[Collected data]

(** X18. Normalization reads the recognized fields only: a further column
    of a well-formed series, under any label that is not a recognized
    field, changes neither the frame that is returned nor the error that
    is raised. *)
Theorem normalize_ohlcv_ignores_unrecognized
  (df : Frame (option Z)) (c : string) (value : list cell -> cell) :
  well_formed df ->
  ~ In c OHLCV ->
  ~ In c (columns df) ->
  normalize_ohlcv (Pd.assign_new c value df) = normalize_ohlcv df.
Proof.
  intros Hwf Hc Hnew.
  pose proof (extra_column_well_formed df c value Hwf Hnew) as Hwf'.
  pose proof (extra_column_keep df c value Hc) as Hkeep.
  destruct (normalize_ohlcv_cases (Pd.assign_new c value df))
    as [[Hin' Hr']|[Hn' [out' Ho']]];
    destruct (normalize_ohlcv_cases df) as [[Hin Hr]|[Hn [out Ho]]];
    rewrite Hkeep in *;
    change (Pd.index_label (Pd.assign_new c value df))
      with (Pd.index_label df) in *;
    try tauto.
  - now rewrite Hr', Hr.
  - rewrite Ho', Ho. f_equal.
    rewrite (normalize_ohlcv_spec _ _ Hwf' Ho'),
            (normalize_ohlcv_spec _ _ Hwf Ho).
    f_equal. f_equal. cbn [Pd.assign_new rows].
    rewrite filter_map_swap, map_map. cbn [snd].
    destruct Hwf as [_ Hal]. rewrite Forall_forall in Hal.
    rewrite (filter_ext_in _ (fun r => complete df (snd r))).
    + apply map_ext_in. intros r Hr. apply filter_In in Hr as [Hr _].
      apply (extra_column_canonical df c value Hc Hnew r (Hal r Hr)).
    + intros r Hr.
      apply (extra_column_complete df c value Hc Hnew (snd r) (Hal r Hr)).
Qed.

Lemma normalize_ohlcv_ignores_unrecognized_witness :
  normalize_ohlcv
    (Pd.assign_new "Dividends" Extra.dividends Examples.two_rows) =
  Ok Examples.two_rows_out.
Proof.
  assert (H1 : ~ In "Dividends" OHLCV)
    by (simpl; intuition discriminate).
  assert (H2 : ~ In "Dividends" (columns Examples.two_rows))
    by (simpl; intuition discriminate).
  exact (eq_trans
           (normalize_ohlcv_ignores_unrecognized Examples.two_rows
              "Dividends" Extra.dividends well_formed_two_rows H1 H2)
           eq_refl).
Defined.
(** Where the names the convert pass lists are the canonically named
    files of the folder, its first number is the next number of the
    specification. *)
Lemma first_num_canonical label (d : dir) :
  no_digit label = true →
  (∀ name, is_Some (d !! name) →
     Text.fnmatch (label +:+ "*.jpg") name = true ↔
     is_Some (canonical_number label name)) →
  first_num (glob_names (label +:+ "*.jpg") d) =
    spec_next_suffix label (elements (dom d)).
Proof.
  intros Hlabel Hsame. unfold first_num, spec_next_suffix.
  assert (Hnums : nums_of (glob_names (label +:+ "*.jpg") d) =
                  omap (canonical_number label) (elements (dom d))).
  { unfold nums_of, glob_names. apply omap_filter.
    - intros name Hin Hm.
      apply elem_of_elements, elem_of_dom in Hin.
      destruct (proj1 (Hsame name Hin) Hm) as [n Hn].
      rewrite Hn. by apply (canonical_number_digits label).
    - intros name Hin Hm.
      apply elem_of_elements, elem_of_dom in Hin.
      destruct (canonical_number label name) as [n|] eqn:Hn; [|done].
      destruct Hm. apply Hsame; [done|]. by eexists. }
  rewrite <-Hnums.
  destruct (glob_names (label +:+ "*.jpg") d) as [|x l] eqn:Hglob; [done|].
  done.
Qed.

(** The numbers the two passes start from in a class folder, while
    nothing else touches the tree: each pass gives the first file it
    handles one past the largest number it finds, or 1 when it finds
    none, whatever gaps the numbers have.  The rename pass finds the
    numbers of the canonically named files ([<label><digits>.jpg], without
    regard to case) among the files it lists ([*.jpg] and [*.JPG]): the
    first file it renames gets the next number of the specification over
    those.  The convert pass finds the first run of digits in the name of
    every file it lists ([<label>*.jpg]): the first original it converts
    is written under [first_num] of those names, which is the next number
    of the specification when the files listed are the canonically named
    files of the folder. *)
Lemma next_suffix_of_passes (C : codec) (source_dir cls : string) (d : dir)
    (w : world)
    (Hcls : cls ∈ class_folders) (Hd : fs w !! cls = Some d) :
  let label := Text.lower cls in
  let all_jpgs :=
    elements (list_to_set (glob_names "*.jpg" d) ∪
              list_to_set (glob_names "*.JPG" d) : gset string) in
  let existing := glob_names (label +:+ "*.jpg") d in
  (∀ jpg,
     head (sorted (filter (λ x, Text.pattern_match label x = false) all_jpgs))
       = Some jpg →
     ∃ w' new,
       rename_class quiet_env source_dir cls w = (Ok (), w') ∧
       log w' = new ++ log w ∧
       Rename cls jpg (scheme_name cls (spec_next_suffix label all_jpgs)) Done
         ∈ new) ∧
  (∀ delete_originals totals heic jpeg,
     head (heic_files_of d) = Some heic →
     d !! heic ≫= jpeg_of C = Some jpeg →
     ∃ r w' new,
       convert_class C quiet_env source_dir delete_originals totals cls w =
         (Ok r, w') ∧
       log w' = new ++ log w ∧
       Save cls (scheme_name cls (first_num existing)) Done ∈ new) ∧
  (1 ≤ first_num existing ∧
   (∀ n, n ∈ nums_of existing → n < first_num existing) ∧
   (nums_of existing = [] → first_num existing = 1) ∧
   (nums_of existing ≠ [] → first_num existing - 1 ∈ nums_of existing)) ∧
  ((∀ name, is_Some (d !! name) →
      Text.fnmatch (label +:+ "*.jpg") name = true ↔
      is_Some (canonical_number label name)) →
   first_num existing = spec_next_suffix label (elements (dom d))).
Proof.
  intros label all_jpgs existing. split; [|split; [|split]].
  - intros jpg Hhead. by apply rename_class_first.
  - intros del [[c dl] e] heic jpeg Hhead Hj.
    by eapply convert_class_first.
  - apply first_num_spec.
  - intros Hsame. apply first_num_canonical; [|done].
    by destruct (class_label_plain cls Hcls).
Qed.

(** The condition of the last part, as a check on the names of a
    directory. *)
Lemma listed_canonical_check label (d : dir) :
  forallb (λ name,
    Bool.eqb (Text.fnmatch (label +:+ "*.jpg") name)
             (if canonical_number label name is Some _ then true else false))
    (elements (dom d)) = true →
  ∀ name, is_Some (d !! name) →
    Text.fnmatch (label +:+ "*.jpg") name = true ↔
    is_Some (canonical_number label name).
Proof.
  intros Hall name Hin.
  rewrite forallb_forall in Hall.
  assert (Hname : name ∈ elements (dom d)).
  { apply elem_of_elements, elem_of_dom. exact Hin. }
  apply list_elem_of_In in Hname. specialize (Hall name Hname).
  apply Bool.eqb_prop in Hall. rewrite Hall.
  destruct (canonical_number label name) as [n|]; split.
  - by eexists.
  - reflexivity.
  - discriminate.
  - intros [? ?]. discriminate.
Qed.

Lemma next_suffix_of_passes_gaps :
  let d : dir :=
    {[ "good1.jpg" := "one"; "good3.jpg" := "three"; "good4.jpg" := "four";
       "IMG_9.HEIC" := "heic 9"; "IMG_8.jpg" := "camera" ]} in
  "Good" ∈ class_folders ∧
  fs (boot gaps_tree) !! "Good" = Some d ∧
  omap (canonical_number "good") ["good1.jpg"; "good3.jpg"; "good4.jpg"] =
    [1; 3; 4] ∧
  spec_next_suffix "good" (elements (dom d)) = 5 ∧
  (∃ w' new,
     rename_class quiet_env "photos" "Good" (boot gaps_tree) = (Ok (), w') ∧
     log w' = new ++ log (boot gaps_tree) ∧
     Rename "Good" "IMG_8.jpg" "good5.jpg" Done ∈ new) ∧
  (∃ r w' new,
     convert_class toy_codec quiet_env "photos" true (0, 0, 0) "Good"
       (boot gaps_tree) = (Ok r, w') ∧
     log w' = new ++ log (boot gaps_tree) ∧
     Save "Good" "good5.jpg" Done ∈ new) ∧
  first_num (glob_names "good*.jpg" d) =
    spec_next_suffix "good" (elements (dom d)).
Proof.
  intros d.
  assert (Hcls : "Good" ∈ class_folders) by (by left).
  assert (Hd : fs (boot gaps_tree) !! "Good" = Some d) by reflexivity.
  destruct (next_suffix_of_passes toy_codec "photos" "Good" d (boot gaps_tree)
              Hcls Hd) as (Hren & Hconv & _ & Hagree).
  split_and!.
  - exact Hcls.
  - exact Hd.
  - vm_compute. reflexivity.
  - vm_compute. reflexivity.
  - destruct (Hren "IMG_8.jpg") as (w' & new & Hrun & Hlog & Hin).
    { vm_compute. reflexivity. }
    exists w', new. split_and!; [exact Hrun|exact Hlog|].
    match type of Hin with
    | Rename _ _ ?name _ ∈ _ =>
        assert (Hname : name = "good5.jpg") by (vm_compute; reflexivity)
    end.
    rewrite <-Hname. exact Hin.
  - destruct (Hconv true (0, 0, 0) "IMG_9.HEIC" "jpeg:heic 9")
      as (r & w' & new & Hrun & Hlog & Hin).
    { vm_compute. reflexivity. }
    { vm_compute. reflexivity. }
    exists r, w', new. split_and!; [exact Hrun|exact Hlog|].
    match type of Hin with
    | Save _ ?name _ ∈ _ =>
        assert (Hname : name = "good5.jpg") by (vm_compute; reflexivity)
    end.
    rewrite <-Hname. exact Hin.
  - apply Hagree, listed_canonical_check. vm_compute. reflexivity.
Defined.

(** C2.  The claim fails on the code for the convert pass, by the scan
    of lines 130-132: in a folder whose canonically named files have the
    numbers 1, 3 and 4, and which also holds [goodbye2021.jpg], the next
    suffix of the claim is 5, but the pass starts from 2022: the original
    is not written to [good5.jpg] but to [good2022.jpg]. *)
Theorem convert_start_counts_lookalike :
  let d : dir :=
    {[ "good1.jpg" := "one"; "good3.jpg" := "three"; "good4.jpg" := "four";
       "goodbye2021.jpg" := "party"; "IMG_9.HEIC" := "heic 9" ]} in
  let run := convert_and_rename_heic_to_jpg toy_codec quiet_env "photos" true
               (boot dated_tree) in
  dated_tree !! "Good" = Some d ∧
  canonical_number "good" "goodbye2021.jpg" = None ∧
  spec_next_suffix "good" (elements (dom d)) = 5 ∧
  first_num (glob_names "good*.jpg" d) = 2022 ∧
  run.1 = Ok (1, 1, 0) ∧
  fs run.2 !! "Good" ≫= (.!! "good5.jpg") = None ∧
  fs run.2 !! "Good" ≫= (.!! "good2022.jpg") = Some "jpeg:heic 9".
Proof. vm_compute. split_and!; reflexivity. Qed.

(** ** The names of the scheme, written and read back *)

(** X1. The name [<label><n>.jpg] that the two passes build for a number
    [n ≥ 0] in a class folder is recognised by the pattern of the rename
    pass and listed by the glob of the convert pass; the number both
    passes read from it is [n]; and two numbers never give one name. *)
Theorem scheme_name_round_trip (cls : string) (n : Z)
    (Hcls : cls ∈ class_folders) (Hn : 0 ≤ n) :
  Text.pattern_match (Text.lower cls) (scheme_name cls n) = true ∧
  Text.fnmatch "*.jpg" (scheme_name cls n) = true ∧
  Text.fnmatch (Text.lower cls +:+ "*.jpg") (scheme_name cls n) = true ∧
  Text.int <$> Text.re_search_digits (scheme_name cls n) = Some n ∧
  (∀ k, scheme_name cls k = scheme_name cls n → k = n).
Proof.
  split_and!.
  - by apply scheme_pattern.
  - apply scheme_jpg.
  - by apply scheme_glob.
  - rewrite scheme_first_digits by done. simpl. by rewrite int_pretty.
  - intros k Hk. by apply scheme_name_inj in Hk.
Qed.

Lemma scheme_name_round_trip_witness :
  "Ugly" ∈ class_folders ∧ 0 ≤ 204 ∧
  scheme_name "Ugly" 204 = "ugly204.jpg" ∧
  Text.pattern_match "ugly" "ugly204.jpg" = true ∧
  Text.int <$> Text.re_search_digits "ugly204.jpg" = Some 204.
Proof.
  assert (Hcls : "Ugly" ∈ class_folders) by (by right; right; left).
  assert (Hn : 0 ≤ 204) by lia.
  destruct (scheme_name_round_trip "Ugly" 204 Hcls Hn) as (Hp & _ & _ & Hi & _).
  split_and!; [exact Hcls|exact Hn|reflexivity|exact Hp|exact Hi].
Defined.
(** * AI Tab Navigator: ranking and selection core of [popup.js]

    A shallow embedding of the search pipeline of the popup controller:
    keyword extraction, hashtag search, the lexical ("fallback") scorer,
    validation of the on-device model's answer, the reconciler that
    combines both scorers, and the summarization step that feeds them.

    JavaScript strings are modelled as [string], a sequence of 8-bit code
    units read as the Latin-1 range of UTF-16; [toLowerCase], [trim] and
    the [\s] class are written out for that range.  Objects used as
    dictionaries ([reasonsMap], [scoresMap], [refToTab]) are [gmap]s. *)

From Stdlib Require Import ZArith QArith Ascii String DecimalString DecimalNat.
From Stdlib Require Import Sorting.Sorted Sorting.Permutation.
From stdpp Require Import gmap strings list fin_maps.

Local Open Scope Z_scope.

(** ** JavaScript string primitives *)

Module JsString.

Definition code (c : ascii) : N := N_of_ascii c.

(** [String.prototype.toLowerCase] on one code unit: A-Z, and the
    Latin-1 capitals U+00C0..U+00DE except the multiplication sign. *)
Definition lowerChar (c : ascii) : ascii :=
  let n := code c in
  if ((65 <=? n) && (n <=? 90))%N then ascii_of_N (n + 32)
  else if ((192 <=? n) && (n <=? 222) && negb (n =? 215))%N
       then ascii_of_N (n + 32)
  else c.

Fixpoint toLowerCase (s : string) : string :=
  match s with
  | EmptyString => EmptyString
  | String c s' => String (lowerChar c) (toLowerCase s')
  end.

(** The regular-expression class [\s] (also what [trim] strips):
    TAB, LF, VT, FF, CR, SPACE and NBSP. *)
Definition isSpace (c : ascii) : bool :=
  let n := code c in
  (((9 <=? n) && (n <=? 13)) || (n =? 32) || (n =? 160))%N.

(** [hay.includes(needle)] *)
Fixpoint includes (hay needle : string) : bool :=
  String.prefix needle hay ||
  match hay with
  | EmptyString => false
  | String _ hay' => includes hay' needle
  end.

(** The double-quote character, as a one-character string. *)
Definition dquote : string := String "034"%char EmptyString.

Definition startsWith (s p : string) : bool := String.prefix p s.

(** [s.slice(0, n)] *)
Definition slice0 (n : nat) (s : string) : string := String.substring 0 n s.

(** [s.substring(1)] *)
Definition substring1 (s : string) : string :=
  match s with
  | EmptyString => EmptyString
  | String _ s' => s'
  end.

Fixpoint trimStart (s : string) : string :=
  match s with
  | EmptyString => EmptyString
  | String c s' => if isSpace c then trimStart s' else s
  end.

(** Dropping trailing white space: a character is kept when it is not
    a space or when something is kept after it. *)
Fixpoint trimEnd (s : string) : string :=
  match s with
  | EmptyString => EmptyString
  | String c s' =>
      match trimEnd s' with
      | EmptyString => if isSpace c then EmptyString else String c EmptyString
      | r => String c r
      end
  end.

Definition trim (s : string) : string := trimEnd (trimStart s).

(** [s.split(re)] for a separator class matched greedily ([/\s+/],
    [/[,\s]+/]): [cur] is the piece being read, [inSep] tells that the
    previous character belonged to a separator run.  As in JavaScript a
    leading or trailing separator yields an empty first or last piece
    and the empty string yields one empty piece. *)
Fixpoint splitRun (sep : ascii -> bool) (s cur : string) (inSep : bool)
  : list string :=
  match s with
  | EmptyString => [cur]
  | String c s' =>
      if sep c
      then (if inSep then splitRun sep s' EmptyString true
            else cur :: splitRun sep s' EmptyString true)
      else splitRun sep s' (cur +:+ String c EmptyString) false
  end.

Definition split (sep : ascii -> bool) (s : string) : list string :=
  splitRun sep s EmptyString false.

(** [Boolean(s)] for a string: the empty string is falsy. *)
Definition truthy (s : string) : bool :=
  match s with EmptyString => false | _ => true end.

(** [xs.join(sep)] *)
Definition join (sep : string) (xs : list string) : string :=
  String.concat sep xs.

(** [s.replace(pat, rep)] with a string pattern: first occurrence only. *)
Fixpoint replaceFirst (pat rep s : string) : string :=
  if String.prefix pat s
  then rep +:+ String.substring (String.length pat)
                 (String.length s - String.length pat) s
  else match s with
       | EmptyString => EmptyString
       | String c s' => String c (replaceFirst pat rep s')
       end.

(** [s.replace(/[cls]/g, rep)] for a one-character class. *)
Fixpoint replaceClass (cls : ascii -> bool) (rep : string) (s : string)
  : string :=
  match s with
  | EmptyString => EmptyString
  | String c s' =>
      (if cls c then rep else String c EmptyString)
        +:+ replaceClass cls rep s'
  end.

(** A string has visible text when one of its characters is not white
    space. *)
Fixpoint hasVisible (s : string) : bool :=
  match s with
  | EmptyString => false
  | String c s' => negb (isSpace c) || hasVisible s'
  end.

(** [s.split(sep)] for a one-character string separator: every
    occurrence cuts, so adjacent separators give empty pieces. *)
Fixpoint splitOnRun (sep : ascii) (s cur : string) : list string :=
  match s with
  | EmptyString => [cur]
  | String c s' =>
      if Ascii.eqb c sep then cur :: splitOnRun sep s' EmptyString
      else splitOnRun sep s' (cur +:+ String c EmptyString)
  end.

Definition splitOn (sep : ascii) (s : string) : list string :=
  splitOnRun sep s EmptyString.

(** A stable sort for [xs.sort((a, b) => key(b) - key(a))]: [before y x]
    tells that [y] has to stay ahead of a later element [x], that is,
    [key y >= key x]. *)
Fixpoint insertStable {A} (before : A -> A -> bool) (x : A) (l : list A)
  : list A :=
  match l with
  | [] => [x]
  | y :: l' =>
      if before y x then y :: insertStable before x l' else x :: l
  end.

Definition sortStable {A} (before : A -> A -> bool) (l : list A) : list A :=
  fold_left (fun acc x => insertStable before x acc) l [].

(** [a] may stand ahead of [b] in a list sorted by [before]. *)
Definition ahead {A} (before : A -> A -> bool) (a b : A) : Prop :=
  before a b = true.

(** [[...new Set(xs)]]: first occurrences, in order. *)
Fixpoint dedup (seen xs : list string) : list string :=
  match xs with
  | [] => []
  | x :: xs' =>
      if existsb (String.eqb x) seen then dedup seen xs'
      else x :: dedup (x :: seen) xs'
  end.

Definition uniq (xs : list string) : list string := dedup [] xs.

(** [needle] occurs literally in [hay]. *)
Definition Substring (needle hay : string) : Prop :=
  exists pre post, hay = pre +:+ needle +:+ post.

End JsString.

Import JsString.

(** ** Keyword extraction ([extractKeywords]) *)

Module Keywords.

Definition stopWords : list string :=
  [ "i"; "me"; "my"; "your"; "a"; "an"; "the";
    "tab"; "tabs"; "looking"; "find"; "search"; "show"; "open";
    "for"; "about"; "in"; "on"; "at"; "to"; "from"; "with"; "of";
    "and"; "or"; "but";
    "this"; "that"; "these"; "those";
    "is"; "are"; "was"; "were"; "be"; "been"; "being";
    "have"; "has"; "had"; "do"; "does"; "did";
    "will"; "would"; "should"; "could"; "may"; "might"; "can";
    "want"; "need"; "am"; "try"; "get"; "go"; "see";
    "related"; "some"; "any"; "all"; "where" ].

(** [stopWords.has(word)] *)
Definition isStopWord (w : string) : bool :=
  existsb (String.eqb w) stopWords.

(** [query.toLowerCase().split(/\s+/).filter(Boolean)] *)
Definition words (query : string) : list string :=
  List.filter truthy (split isSpace (toLowerCase query)).

Definition meaningful (w : string) : bool :=
  negb (isStopWord w) && (2 <? String.length w)%nat.

Definition extractKeywords (query : string) : list string :=
  let ws := words query in
  let keywords := List.filter meaningful ws in
  match keywords with
  | [] => ws
  | _ => keywords
  end.

End Keywords.

(** ** Documents

    A tab summary as handed to the scorers by [getExistingSummaries]:
    every field is present ([title], [url] default to the empty string,
    [tags] to the empty array). *)

Record tabSummary := {
  tab_id : Z;
  tab_title : string;
  tab_url : string;
  tab_summary : string;
  tab_tags : list string
}.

Your task
Scan the entries above, and wherever a line holds the string "specification", copy it.

Answer
    specification. *)
    first file it renames gets the next number of the specification over
    of the specification when the files listed are the canonically named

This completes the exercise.